Copyright © 2017 Kannan P. Samy et al. This is an open access article distributed under the Creative Commons Attribution License, which permits unrestricted use, distribution, and reproduction in any medium, provided the original work is properly cited.


Pig-to-human xenotransplantation offers a potential bridge to the growing disparity between patients with end-stage organ failure and graft availability. Early studies attempting to overcome cross-species barriers demonstrated robust humoral immune responses to discordant xenoantigens. Recent advances have led to highly efficient and targeted genomic editing, drastically altering the playing field towards rapid production of less immunogenic porcine tissues and even the discussion of human xenotransplantation trials. However, as these humoral immune barriers to cross-species transplantation are overcome with advanced transgenics, cellular immunity to these novel xenografts remains an outstanding issue. Therefore, understanding and optimizing immunomodulation will be paramount for successful clinical xenotransplantation. Costimulation blockade agents have been introduced in xenotransplantation research in 2000 with anti-CD154mAb.
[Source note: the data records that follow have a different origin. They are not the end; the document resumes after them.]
Lemma provider_data_fold (l : list Summarize.finding) :
  forall data : Summarize.ProviderData.t,
    foldl Summarize.provider_data_add data l
    = {| Summarize.ProviderData.total :=
           Summarize.ProviderData.total data + length l;
         Summarize.ProviderData.by_severity :=
           foldl (fun c x => Summarize.counter_incr c (Summarize.severity_label x))
                 (Summarize.ProviderData.by_severity data) l;
         Summarize.ProviderData.by_status :=
           foldl (fun c x => Summarize.counter_incr c (Summarize.status_label x))
                 (Summarize.ProviderData.by_status data) l;
         Summarize.ProviderData.by_product :=
           foldl (fun c x => Summarize.counter_incr c (product_label x))
                 (Summarize.ProviderData.by_product data) l;
         Summarize.ProviderData.unique_resources :=
           foldl (fun acc x =>
                    match OCSFFinding.resource_id (Summarize.fields x) with
                    | Some r => if Summarize.str_truthy (Some r)
                                then {[r]} ∪ acc else acc
                    | None => acc
                    end) (Summarize.ProviderData.unique_resources data) l;
         Summarize.ProviderData.unique_accounts :=
           foldl (fun acc x =>
                    match OCSFFinding.account_id (Summarize.fields x) with
                    | Some a => if Summarize.str_truthy (Some a)
                                then {[a]} ∪ acc else acc
                    | None => acc
                    end) (Summarize.ProviderData.unique_accounts data) l |}.
Proof.
  induction l as [|x l IH]; intros data; cbn [foldl length].
  - destruct data. cbn. f_equal. lia.
  - rewrite IH. cbn. f_equal. lia.
Qed.

(** [by_provider] is the summary provider by provider: it has a key for a
    provider exactly when some finding has that provider, and the value
    under the key holds the number of those findings, their counts by
    severity, status and product, and their numbers of unique resources and
    accounts, as the functions of the summary compute them on those
    findings. *)
Theorem by_provider_is_summary_per_provider
    (findings : list Summarize.finding) (provider : Provider.t) :
  Summarize.by_provider findings !! Provider.name provider
  = match findings_of_provider provider findings with
    | [] => None
    | l => Some (breakdown_of l)
    end.
Proof.
  unfold Summarize.by_provider.
  rewrite lookup_fmap, by_provider_fold_lookup, lookup_empty.
  destruct (findings_of_provider provider findings) as [|x l]; [reflexivity |].
  cbn [fmap option_fmap option_map default from_option id].
  rewrite provider_data_fold. reflexivity.
Qed.

End ByProvider.

Section ResourceType.

Lemma string_app_nil_r (s : string) : s ++ "" = s.
Proof.
  induction s as [|c s IH]; [reflexivity |].
  change (String c (s ++ "") = String c s). rewrite IH. reflexivity.
Qed.

Lemma string_app_assoc (s t u : string) : (s ++ t) ++ u = s ++ (t ++ u).
Proof.
  induction s as [|c s IH]; [reflexivity |].
  change (String c ((s ++ t) ++ u) = String c (s ++ (t ++ u))).
  rewrite IH. reflexivity.
Qed.

Lemma split_colon_cons (cur : string) (c : ascii) (s : string) :
  split_from ":" 0 cur (String c s)
  = if Ascii.eqb c ":"%char then cur :: split_from ":" 0 "" s
    else split_from ":" 0 (cur ++ String c "") s.
Proof. cbn [split_from]. rewrite prefix_colon. reflexivity. Qed.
Most recently, prolonged survival has been achieved in solid organ (kidney xenograft survival > 400 days with anti-CD154mAb, heart xenograft survival > 900 days, and liver xenograft survival 29 days with anti-CD40mAb) and islet xenotransplantation (>600 days with anti-CD154mAb) with the use of these potent experimental agents. As the development of novel genetic modifications and costimulation blocking agents converges, we review their impact thus far on preclinical xenotransplantation and the potential for future application.